The medical records of 63 dogs with pituitary-dependent hypercortisolism (PDH) before and during treatment with trilostane were reviewed retrospectively. The correct trilostane dosage in dogs with PDH was based on the resolution of clinical signs and the results of an adrenocorticotropic hormone (ACTH) stimulation test. The mean (+/-SD) dose rate of trilostane to achieve good clinical control was 2.8+/-1.0mg/kg bodyweight. Trilostane treatment resulted in a significant decline in basal plasma cortisol concentrations.
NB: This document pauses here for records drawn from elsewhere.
Lemma ccmp_nonce mode b b' d d' :
  take 32 b = take 32 b' -> take 8 d = take 8 d' ->
  (32 <= length b)%nat -> (32 <= length b')%nat -> (8 <= length d)%nat -> (8 <= length d')%nat ->
  exists aad nonce, ccmp_aad_nonce mode b d = Ok (aad, nonce) /\ ccmp_aad_nonce mode b' d' = Ok (aad, nonce) /\ (length aad <= 30)%nat.
Proof.
  intros Eb Ed Lb Lb' Ld Ld'. unfold ccmp_aad_nonce.
  rewrite !(load_take 32 0 24), Eb by lia. cbn [mbind res_bind]. set (h := window _ _ _).
  assert (Lh : length h = 24%nat) by (unfold h; apply length_window; rewrite length_take; lia).
  set (fc := WPA_GET_LE16 h 0). 
  assert (A : 0 <= has_addr4 fc * ETH_ALEN <= 6) by (unfold ETH_ALEN; destruct (addr4_cases fc) as [-> | ->]; lia).
  assert (Q : 0 <= b2z (is_qos fc) * 2 <= 2) by (destruct (is_qos fc); cbn; lia).
  rewrite !(load_take 32 24 (has_addr4 fc * ETH_ALEN + b2z (is_qos fc) * 2)), Eb by lia.
  rewrite !(load_take 8 0 8), Ed by lia. set (extra := window (Z.to_nat 24) _ _).
  assert (Le : Z.of_nat (length extra) = has_addr4 fc * ETH_ALEN + b2z (is_qos fc) * 2).
  { unfold extra. rewrite length_window; [|rewrite length_take]; lia. }
  pose proof (length_aad_tail mode fc extra Le) as Lt.
  assert (QC : exists qc, (if is_qos fc then load (24 + has_addr4 fc * ETH_ALEN) 1 b else Ok [0]) = Ok qc /\
    (if is_qos fc then load (24 + has_addr4 fc * ETH_ALEN) 1 b' else Ok [0]) = Ok qc).
  { destruct (is_qos fc); [|eauto]. rewrite !(load_take 32), Eb by lia. eauto. }
  destruct QC as (qc & -> & ->). cbn [mbind res_bind]. eexists _, _. split; [reflexivity|]. split; [reflexivity|].
  rewrite !length_app, length_window by lia. cbn [length WPA_PUT_LE16]. lia.
Qed.

Lemma gcmp_nonce mode b b' d d' :
  take 32 b = take 32 b' -> take 8 d = take 8 d' ->
  (32 <= length b)%nat -> (32 <= length b')%nat -> (8 <= length d)%nat -> (8 <= length d')%nat ->
  exists aad nonce, gcmp_aad_nonce mode b d = Ok (aad, nonce) /\ gcmp_aad_nonce mode b' d' = Ok (aad, nonce) /\ (length aad <= 30)%nat.
Proof.
  intros Eb Ed Lb Lb' Ld Ld'. unfold gcmp_aad_nonce.
  rewrite !(load_take 32 0 24), Eb by lia. cbn [mbind res_bind]. set (h := window _ _ _).
  assert (Lh : length h = 24%nat) by (unfold h; apply length_window; rewrite length_take; lia).
  set (fc := WPA_GET_LE16 h 0).
  assert (A : 0 <= has_addr4 fc * ETH_ALEN <= 6) by (unfold ETH_ALEN; destruct (addr4_cases fc) as [-> | ->]; lia).
  assert (Q : 0 <= b2z (is_qos fc) * 2 <= 2) by (destruct (is_qos fc); cbn; lia).
  rewrite !(load_take 32 24 (has_addr4 fc * ETH_ALEN + b2z (is_qos fc) * 2)), Eb by lia.
  rewrite !(load_take 8 0 8), Ed by lia. set (extra := window (Z.to_nat 24) _ _).
  assert (Le : Z.of_nat (length extra) = has_addr4 fc * ETH_ALEN + b2z (is_qos fc) * 2).
  { unfold extra. rewrite length_window; [|rewrite length_take]; lia. }
  pose proof (length_aad_tail mode fc extra Le) as Lt. cbn [mbind res_bind].
  eexists _, _. split; [reflexivity|]. split; [reflexivity|].
  rewrite !length_app, length_window by lia. cbn [length WPA_PUT_LE16]. lia.
Qed.

Lemma ccmp_ok mode klen mic : 0 <= klen -> 0 <= mic <= 16 -> suite_ok (ccmp mode klen mic).
Proof.
  intros Hk Hm. split; cbn [key_len mic_len ae ad aad_nonce ccmp]; [done|apply ccmp_nonce|].
  intros c key nonce plain aad Hc La.
  assert (exists crypt auth, aes_ccm_ae key nonce (Z.to_nat mic) plain aad = Some (crypt, auth)) as (crypt & auth & E).
  { unfold aes_ccm_ae. rewrite Hc. destruct (Nat.ltb_spec 30 (length aad)); [lia|].
    destruct (Nat.ltb_spec 16 (Z.to_nat mic)); [lia|]. cbn [orb mbind option_bind]. eauto. }
  destruct (ccm_roundtrip _ _ _ _ _ _ _ E) as (L1 & L2 & A & R). exists crypt, auth.
  split; [done|]. split; [lia|]. split; [done|]. split; [exact A|]. intros auth' La' N. apply R; [lia|done].
Qed.

Lemma gcmp_ok mode klen : 0 <= klen -> suite_ok (gcmp mode klen).
Proof.
  intros Hk. split; cbn [key_len mic_len ae ad aad_nonce gcmp]; [lia|apply gcmp_nonce|].
  intros c key nonce plain aad Hc La.
  assert (exists crypt auth, aes_gcm_ae key nonce plain aad = Some (crypt, auth) /\ length crypt = length plain /\
    length auth = 16%nat) as (crypt & auth & E & L1 & L2) by (by eapply gcm_seals).
  exists crypt, auth. split; [done|]. split; [lia|]. split; [lia|]. rewrite take_ge by lia. split.
  - exists plain. split; [by apply gcm_roundtrip|]. split; [|lia]. by rewrite take_ge by lia.
  - intros auth' La' N. destruct (aes_gcm_ad key nonce crypt aad auth') as [p|] eqn:D; [|done].
    apply gcm_roundtrip in D; [|lia]. exfalso. apply N. by apply (gcm_tag _ _ _ _ _ _ _ _ D E).
Qed.
End suites.

(** * Frames *)

Section frames.
Context {C : Type} `{BC : BlockCipherOk C}.
Context (malloc : Z -> option (list Z)).

(** What [rtw_malloc] gives is as long as it was asked to be. *)
Definition malloc_ok : Prop :=
  forall n, 0 <= n -> exists b, malloc n = Some b /\ Z.of_nat (length b) = n.

(** The header with the bits the suite sets. *)
Definition protected (s : suite) (hdr : list Z) : list Z :=
  match set_fc s with Some bits => WPA_PUT_LE16 (WPA_GET_LE16 (take 2 hdr) 0 .| bits) ++ drop 2 hdr | None => hdr end.

Lemma length_protected s hdr : (2 <= length hdr)%nat -> length (protected s hdr) = length hdr.
Proof. intros. unfold protected. case_match; [|done]. rewrite length_app, length_drop. cbn. lia. Qed.

Lemma protect_fc_app s hdr b : (2 <= length hdr)%nat -> protect_fc s (hdr ++ b) = Ok (protected s hdr ++ b).
Proof.
  intros Hl. unfold protect_fc, protected. destruct (set_fc s) as [bits|]; [|done].
  destruct (split_buffer 2 hdr Hl) as (x & y & -> & Lx). unfold or_fc.
  rewrite <- app_assoc, load_head by lia. cbn [mbind res_bind].
  rewrite store_head by (rewrite Lx; done). by rewrite take_app_len, drop_app_len, app_assoc by done.
Qed.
The median plasma ACTH concentration (39 pmol/L, range 7-132 pmol/L; n=60) at the optimal trilostane dosage time was significantly higher (P<0.001) than before treatment (13 pmol/L, range 2-102 pmol/L). These values did not overlap with plasma ACTH concentrations (range 212-307 pmol/L) of five PDH dogs with trilostane-induced hypocortisolism. The median cortisol/ACTH ratio in well-controlled dogs (0.23, range 0.03-2.5; n=46) was significantly lower (P<0.001) than before treatment (2.59, range 0.27-13.25). Trilostane treatment resulted in an insignificant decrease in plasma aldosterone concentration (PAC), but the median plasma renin activity (PRA) at the time the trilostane dosage was considered optimal (265 fmol/L/s, range 70-3280 fmol/L/s; n=18) was significantly higher (P<0.001) than prior to treatment (115 fmol/L/s, range 15-1330 fmol/L/s). Similarly, the median PAC/PRA ratio during trilostane treatment (0.16, range 0.003-0.92; n=17) was significantly lower (P<0.001) than before treatment (median 0.44, range 0.04-1.33). Trilostane affected both the hypothalamic-pituitary-adrenocortical and the renin-aldosterone axes. The results also suggested that basal plasma ACTH concentration may be used to detect trilostane overdosage.